In malls, nightclubs and classrooms nationwide, many young adults are emulating the straight-arrow style of the math and science whiz ridiculed for so long. Shirts are being buttoned to the collar. Pant legs end before the ankle to reveal--egads!--white socks. Thick black-framed glasses cover eyes that often have 20/20 vision.
"The nerd begins in the 1950s as a victim and he rises in the '80s to be a hero," says Richard Martin, a fashion expert.
But if there's one thing that separates today's chic nerd from his 1950s predecessor, it's attitude.
Historically, the nerd has been portrayed as socially maladroit, while his more recent counterpart wears his mismatched plaids and high-water pants with cool authority.
"You need to be very self-confident and somewhat conceited to do this," says Christopher Pallo, a 25-year-old art director with a Baltimore publishing company who abandoned his preppy ways for nerd chic several years ago. "You know that you're not dressed like everyone else, but you still look good."
Keith Huppert agrees. "It's calculated, it's extreme. The things are often all cotton, linen or silk," says the 35-year-old furniture store co-owner. "You wouldn't see somebody trying to pull this off in a brown textured polyester suit."
Witness the birth of the neo-nerd.
In composite form, he's an artsy intellectual, a young city dweller. He shops secondhand and listens to musicians like the Smiths, the Proclaimers and Billy Bragg.
(Experts agree, by the way, that nerds and neo-nerds are strictly male phenomena. "But I'm sure Madame Curie was a nerd," says one.)
The pejoratives for outcasts date to the early '20s, when geek first surfaced as carnival slang for a snake charmer and later came to mean a sideshow freak who bit the head off a live chicken, according to Robert Chapman, author of the "New Dictionary of American Slang."
Evolution of Abuse
Nerd followed in the early '50s, with dork coming into vogue a decade later. Although the '80s have brought us dweeb , Chapman sees geek making a comeback among teen-age name-callers.
" Geek has been around for a long time, but it's finally coming into its own," says the lexicographer, who saw the word used a dozen years ago by students at Drew University in New Jersey to berate their college president.
Tracing the evolution of the neo-nerd fashion trend, however, involves more guesswork. Martin first noticed shirts being buttoned to the collar in the early '80s, after art students grew tired of the contrived fuchsia hair and black leather of the punk movement.
In a sense, the trend had been anticipated by new wave rockers such as Elvis Costello and David Byrne of the Talking Heads, whose underground music helped introduce neo-nerd fashion to the mainstream.
The Flickering Image
TV also deserves credit for upgrading the image of the geek.
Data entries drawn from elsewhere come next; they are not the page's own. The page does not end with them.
(* ===== verification/ReassemblyProps.v ===== *)
(** * What the reassembler guarantees

    The invariant that ties the buffers, the per-client counts and the expiry order together, kept
    by every operation; the bounds it gives; that an abort frees its buffer and nothing else; that
    an expiry ends and drops exactly what is past the bound; and that fragments cut by the sender's
    side assemble to the bytes they were cut from. *)

From stdpp Require Import sorting.
From S2P Require Import Prelude StoreTypes Reassembly.

(** ** The invariant *)

Definition client_entries (c : clientId) (order : list (nat * (list Z * Z))) :
    list (nat * (list Z * Z)) := filter (λ e, e.2.1 = c) order.

Definition count_entry (n : nat) : option Z := if (n =? 0)%nat then None else Some (Z.of_nat n).

Record partial_ok (maxBytes : Z) (horizon : time) (p : partial.t) : Prop := PartialOk {
  part_next : 0 <= partial.next p <= partial.count p;
  part_count : partial.count p < two32;
  part_bytes : Z.of_nat (length (partial.bytes p)) <= maxBytes;
  part_started : partial.started p <= horizon }.

(** When the buffer of an entry of the expiry order was started. *)
Definition started_of (r : reassembly.t) (e : nat * (list Z * Z)) : Z :=
  default 0 (partial.started <$> reassembly.inFlight r !! e.2).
More than a decade ago, Bill Murray and the late Gilda Radner sounded the nerd alert on "Saturday Night Live" by playing the love-struck dweeb couple Lisa Loopner and Todd DiLaMuca. Today, Elvis Costello, wearing his signature geeky glasses and clunky work shoes, takes his latest single, "Veronica," to the top of video charts on MTV. And Pee-wee Herman is transformed from dork to comic darling on Saturday morning TV.
Mike MacDonald, a former scientific computer programmer and self-professed outcast, has made a career out of the belief that "everybody, at one time or another, has felt like a nerd." Nearly three years ago, he created Rent-A-Nerd, an Illinois-based company that sends dorky-looking characters to ham it up at bachelorette parties, birthday celebrations and even office meetings with such quips as "I long for the day our pocket protectors meet" and "Hey, babe, want to floss in the moonlight?"
What has really surprised this entrepre-nerd, as he calls himself, is the popularity of his characters, especially his alter ego, Hornby K. Fletcher.
"Even the hippest people think Hornby's cool," says MacDonald, 29. "Isn't that an oxymoron--a cool nerd? But he's been called cool because he's totally satisfied with himself."
Respect for Brains
Chapman attributes the turnaround to a new reverence for intelligence.
"The cycle that we capsulized with the Me Generation, which was extremely hedonistic and basically anti-work, may be turning around a bit. Now that we're losing our primacy in technology, we've tried to stimulate pride and sound the alarm. The one thing that has happened has been that the image of the eggheady guy with the helicopter cap on his head has changed to someone who isn't quite as repulsive."